Regalo invaluable.
El abrigo invisible
A veces, los regalos más valiosos no vienen envueltos en papeles brillantes ni llevan moños vistosos. A veces, llegan en forma de un gesto silencioso, de esos que solo nacen del corazón y de la mirada profunda que sabe leer entre las líneas del alma.
Recuerdo como si fuera ayer aquel invierno, mi primer invierno real en Suecia.
El frío no era solo una temperatura: era una presencia. Una especie de silencio blanco que se colaba en los huesos, en los pensamientos, en el alma misma. No estaba acostumbrado. Venía de un sol distinto, de otro tipo de calor: el de Cuba, el de la gente, el del mar.
Y entonces apareció Osvaldo. Con ese modo suyo, discreto pero firme, que nunca ha necesitado hacer ruido para estar presente. Me entregó un par de guantes, un gorro y una bufanda. Solo eso. Pero en ese gesto venía envuelto mucho más que abrigo.
Me estaba regalando protección, cuidado, pertenencia. Me decía sin palabras: “No estás solo”. Y créeme, no hay mayor tesoro cuando uno es inmigrante y comienza de cero, rodeado de nieve y de incertidumbre.
Más de veinte años han pasado desde aquel regalo, y aunque los guantes ya no abrigan mis manos, y la bufanda tal vez duerma en un cajón, el gesto permanece intacto. Porque Osvaldo no solo me abrigó del frío sueco aquel día: me abrigó en muchos inviernos de la vida.
Hemos compartido silencios, risas, momentos difíciles, y hasta esos largos espacios de tiempo donde no se habla a diario, pero se sabe que el otro está. Siempre ha estado. Como una raíz profunda que sostiene sin pedir protagonismo.
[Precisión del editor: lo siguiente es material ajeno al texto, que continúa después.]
(* ===== verification/ShrinkSources.v ===== *)
(** * Where rows and grants come from ([policy/shrink/source.go], [adapters.go])

    Rows are read in pages from a source ([walk]): the in-memory source, and the adapter of the audit store.
    Grants are the allow statements of policies, split to single actions, and active delegations;
    [Statements] compacts them again. A cancelled context is an argument of [walk], the stores are arguments
    of the adapters. The last part joins the analysis with the policy engine. *)

From Stdlib Require Import ZArith Lia String Ascii Sorting.Sorted DecimalString.
From stdpp Require Import base gmap strings list sorting.
From S2P Require Import Prelude Glob PolicyDoc PolicyEval PolicyTaint Canonical GoJSON TokenGrants Delegation Shrink.

Set Default Goal Selector "!".
Open Scope string_scope.
Open Scope list_scope.
Open Scope Z_scope.

(** ** Rows in pages ([source.go]) *)

Definition DefaultPageSize : Z := 1000.

Record RowQuery := mkQuery { q_agent : string; q_since : Z; q_until : Z; q_after : string; q_limit : Z }.

(** What reading rows can fail with. *)
Inductive rows_error := ErrCancelled (e : string) | ErrRows (e : string) | ErrCursorStuck.

(** A [RowSource] answers a page and the next cursor. *)
Definition RowSource : Type := RowQuery -> result string (list DecisionRow * string).

Definition pageSize (n : Z) : Z := if n <=? 0 then DefaultPageSize else n.

Definition with_after (q : RowQuery) (cursor : string) : RowQuery :=
  mkQuery (q_agent q) (q_since q) (q_until q) cursor (q_limit q).

Definition with_limit (q : RowQuery) (n : Z) : RowQuery := mkQuery (q_agent q) (q_since q) (q_until q) (q_after q) n.

(** The loop of [walk], with the state that [fn] changes. [ctx n] is what the context answers before page
    [n], counted down; [None] is a loop that is still running. *)
Fixpoint walk_loop {S : Type} (ctx : nat -> option string) (src : RowSource) (fn : S -> DecisionRow -> S)
  (fuel : nat) (q : RowQuery) (st : S) : option (S * option rows_error) :=
  match fuel with
  | O => None
  | Datatypes.S fuel =>
      match ctx fuel with
      | Some e => Some (st, Some (ErrCancelled e))
      | None =>
          match src q with
          | Err e => Some (st, Some (ErrRows e))
          | Ok (rows, next) =>
              let st := fold_left fn rows st in
              if (next =? "")%string then Some (st, None)
              else if (next =? q_after q)%string then Some (st, Some ErrCursorStuck)
              else walk_loop ctx src fn fuel (with_after q next) st
          end
      end
  end.

Definition walk {S : Type} (ctx : nat -> option string) (src : RowSource) (fuel : nat) (q : RowQuery) (size : Z)
  (fn : S -> DecisionRow -> S) (st : S) : option (S * option rows_error) :=
  walk_loop ctx src fn fuel (with_limit q (pageSize size)) st.

(** *** The in-memory source *)

Definition row_before (a b : DecisionRow) : bool :=
  if row_time a =? row_time b then String.ltb (row_id a) (row_id b) else Before (row_time a) (row_time b).

Definition row_after (r : DecisionRow) (ts : Z) (id : string) : bool :=
  if row_time r =? ts then String.ltb id (row_id r) else After (row_time r) ts.

(** [t.UnixNano()] wraps outside of the years 1678 to 2262. *)
Definition UnixNano (t : Z) : Z := wrap64 (t - unix_epoch).

Definition encodeCursor (ts : Z) (id : string) : string := FormatInt (UnixNano ts) +:+ ":" +:+ id.

(** [strings.Cut(s, ":")] *)
Fixpoint cut_colon (s : string) : option (string * string) :=
  match s with
  | "" => None
  | String c s => if (c =? ":")%char then Some ("", s)
                  else match cut_colon s with Some (a, b) => Some (String c a, b) | None => None end
  end.

Definition decodeCursor (s : string) : result string (Z * string) :=
  match cut_colon s with
  | None => Err "shrink: malformed row cursor"
  | Some (n, id) => match ParseInt n with
                    | None => Err "shrink: malformed row cursor"
                    | Some ns => Ok (unix_epoch + ns, id)
                    end
  end.

Definition in_window (q : RowQuery) (r : DecisionRow) : bool :=
  negb (negb (IsZero (q_since q)) && Before (row_time r) (q_since q))
  && negb (negb (IsZero (q_until q)) && After (row_time r) (q_until q)).

(** [MemoryRows.Rows] *)
Definition MemoryRows (m : list DecisionRow) (q : RowQuery) : result string (list DecisionRow * string) :=
  let sorted := sort_by row_before m in
  let limit := Z.to_nat (pageSize (q_limit q)) in
  let page past :=
    let out := firstn limit (List.filter (fun r => in_window q r && past r) sorted) in
    if (length out <? limit)%nat then Ok (out, "")
    else match last out with
         | Some r => Ok (out, encodeCursor (row_time r) (row_id r))
         | None => Ok (out, "")
         end in
  if (q_after q =? "")%string then page (fun _ => true)
  else match decodeCursor (q_after q) with
       | Err e => Err e
       | Ok (ts, id) => page (fun r => row_after r ts id)
       end.

(** ** Adapters ([adapters.go]) *)

Definition DecisionAction := "agent.authorize".
Definition MetaAction := "action".
Definition MetaResource := "resource".
Definition MetaResult := "result".
Definition MetaReason := "reason".

(** A value of the metadata: a string, or something else. *)
Inductive any_value := AnyString (s : string) | AnyOther.

(** The fields of an audit event that the adapters use. *)
Record AuditEvent := mkEvent {
  e_id : string; e_action : string; e_target_type : string; e_target_id : string; e_actor : string;
  e_chain : list string; e_created_at : Z; e_metadata : gmap string any_value;
}.

Definition DecisionEvent (id agentID action resource res reason : string) (at_ : Z) (chain : list string) : AuditEvent :=
  mkEvent id DecisionAction "resource" resource agentID chain at_
    (<[MetaAction := AnyString action]> (<[MetaResource := AnyString resource]>
      (<[MetaResult := AnyString res]> {[MetaReason := AnyString reason]}))).

Definition ResultOf (d : Decision) : string :=
  if (d_effect d =? Allow)%string then ResultAllowed
  else if (d_effect d =? Escalate)%string then ResultEscalated
  else ResultDenied.

Definition meta_string (e : AuditEvent) (k : string) : string :=
  match e_metadata e !! k with Some (AnyString s) => s | _ => "" end.

Definition rowFromEvent (e : AuditEvent) : DecisionRow :=
  let resource := meta_string e MetaResource in
  mkRow (e_id e) (meta_string e MetaAction) (if (resource =? "")%string then e_target_id e else resource)
    (meta_string e MetaResult) (meta_string e MetaReason) (e_created_at e) (e_chain e).

Record AuditQuery := mkAuditQuery {
  aq_action : string; aq_after : string; aq_limit : Z; aq_since : option Z; aq_until : option Z;
}.

Definition set_time (t : Z) : option Z := if IsZero t then None else Some t.

(** [AuditRows.Rows], over the audit store. *)
Definition AuditRows (query : AuditQuery -> result string (list AuditEvent * string)) (q : RowQuery)
  : result string (list DecisionRow * string) :=
  match query (mkAuditQuery DecisionAction (q_after q) (Z.min (pageSize (q_limit q)) 200) (set_time (q_since q)) (set_time (q_until q))) with
  | Err e => Err ("query audit events: " +:+ e)
  | Ok (events, next) => Ok (map rowFromEvent (List.filter (fun e => (e_actor e =? q_agent q)%string) events), next)
  end.

(** Appending the grants whose key is new. *)
Definition add_grant (acc : list Grant * gset string) (g : Grant) : list Grant * gset string :=
  let k := atomKey (g_permission g) in
  if bool_decide (k ∈ acc.2) then acc else (acc.1 ++ [g], {[k]} ∪ acc.2).

(** The grants of one statement, in the order of the loops. *)
Definition statement_grants (pid : string) (is_ : nat * Statement) : list Grant :=
  let '(i, st) := is_ in
  if negb (stmt_effect st =? Allow)%string then []
  else
    let id := if (stmt_id st =? "")%string then "statement-" +:+ FormatInt (Z.of_nat i) else stmt_id st in
    mjoin (map (fun res => map (fun act => mkGrant (mkPerm act res (stmt_conditions st)) (mkOrigin SourceOwn pid id "")) (stmt_actions st))
             (stmt_resources st)).

Definition policy_grants (p : option Policy) : list Grant :=
  match p with
  | None => []
  | Some p => mjoin (map (statement_grants (pol_id p)) (numbered (pol_statements p)))
  end.

Definition PolicyGrants (pols : list (option Policy)) : list Grant :=
  (fold_left add_grant (mjoin (map policy_grants pols)) ([], ∅)).1.

(** A revocation or expiry that has come. *)
Definition reached (at_ : option Z) (now : Z) : bool := match at_ with Some t => negb (After t now) | None => false end.

Definition DelegationGrants (grants : list DelegationGrant) (now : Z) : list Grant :=
  mjoin (map (fun g =>
    if reached (dg_revoked_at g) now || reached (dg_expires_at g) now then []
    else map (fun scope => mkGrant (mkPerm scope (dg_resource g) []) (mkOrigin SourceDelegation "" "" (dg_id g))) (dg_scope g))
    grants).

Section Sources.
Context `{ShrinkLib}.

(** [StorageGrants.Grants]: both sources may be absent. *)
Definition StorageGrants (policies : option (string -> result string (list (option Policy))))
  (delegations : option (string -> result string (list DelegationGrant))) (agentID : string) (now : Z) : result string (list Grant) :=
  let? own := match policies with
              | None => Ok []
              | Some load => match load agentID with
                             | Err e => Err ("load policies for agent " +:+ agentID +:+ ": " +:+ e)
                             | Ok pols => Ok (PolicyGrants pols)
                             end
              end in
  let acc := fold_left add_grant own ([], ∅) in
  match delegations with
  | None => Ok acc.1
  | Some read =>
      match ParseStrict agentID with
      | None => Err ("parse agent id " +:+ agentID)
      | Some id =>
          match read id with
          | Err e => Err ("load delegation grants for agent " +:+ agentID +:+ ": " +:+ e)
          | Ok grants => Ok (fold_left add_grant (DelegationGrants grants now) acc).1
          end
      end
  end.

(** [AnalyzeUsage] and [PreviewPolicyChange]; the outer option is the loop that is still running. *)
Definition AnalyzeUsage (ctx : nat -> option string) (grants : string -> Z -> result string (list Grant)) (rows : RowSource)
  (fuel : nat) (agentID : string) (now since until : Z) (size : Z) : option (result rows_error UsageAnalysis) :=
  match grants agentID now with
  | Err e => Some (Err (ErrRows e))
  | Ok gs =>
      match walk ctx rows fuel (mkQuery agentID since until "" 0) size Add (NewUsageAccumulator agentID gs since until) with
      | None => None
      | Some (_, Some e) => Some (Err e)
      | Some (acc, None) => Some (Ok (Finish acc))
      end
  end.

Record Preview := mkPreview { pv_blast : BlastRadius; pv_agent : string; pv_since : Z; pv_until : Z; pv_scanned : Z }.

Definition PreviewPolicyChange (ctx : nat -> option string) (rows : RowSource) (fuel : nat) (agentID : string)
  (proposed : list Permission) (maxExamples since until size : Z) : option (result rows_error Preview) :=
  match walk ctx rows fuel (mkQuery agentID since until "" 0) size
          (fun st row => (replay_Add st.1 row, st.2 + 1)) (NewReplay proposed maxExamples, 0) with
  | None => None
  | Some (_, Some e) => Some (Err e)
  | Some ((r, scanned), None) => Some (Ok (mkPreview (rp_report r) agentID since until scanned))
  end.
End Sources.

(** ** Paging through the in-memory rows *)

Lemma row_after_before r x : row_after r (row_time x) (row_id x) = row_before x r.
Proof.
  unfold row_after, row_before, After, Before. by destruct (Z.eqb_spec (row_time r) (row_time x)), (Z.eqb_spec (row_time x) (row_time r)).
Qed.

Lemma row_before_asym x y : row_before x y = true -> row_before y x = false.
Proof.
  unfold row_before, Before. destruct (Z.eqb_spec (row_time x) (row_time y)) as [->|Hne].
  - rewrite Z.eqb_refl. apply string_ltb_asym.
  - rewrite (proj2 (Z.eqb_neq _ _)) by congruence. rewrite Z.ltb_lt, Z.ltb_ge. lia.
Qed.

Lemma row_not_before_trans x y z : row_before y x = false -> row_before z y = false -> row_before z x = false.
Proof.
  unfold row_before, Before.
  destruct (Z.eqb_spec (row_time y) (row_time x)), (Z.eqb_spec (row_time z) (row_time y)), (Z.eqb_spec (row_time z) (row_time x));
    rewrite ?Z.ltb_ge; try lia; try (intros; congruence). apply string_not_ltb_trans.
Qed.

Definition row_key (r : DecisionRow) : Z * string := (row_time r, row_id r).

Lemma row_before_total x y : row_before x y = false -> row_before y x = false -> row_key x = row_key y.
Proof.
  unfold row_before, Before, row_key. destruct (Z.eqb_spec (row_time x) (row_time y)) as [->|Hne].
  - rewrite Z.eqb_refl. intros H1 H2. f_equal. by apply string_ltb_total.
  - rewrite (proj2 (Z.eqb_neq _ _)) by congruence. rewrite !Z.ltb_ge. lia.
Qed.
Hoy, 17 de abril de 2025, escribo estas líneas como una forma humilde de agradecer. Porque a veces uno necesita volver al origen de las cosas para comprender lo que realmente vale.
Gracias, hermano. Por aquel regalo tan simple y tan enorme. Y por seguir siendo, después de tantos años, ese abrigo invisible que me regalaste.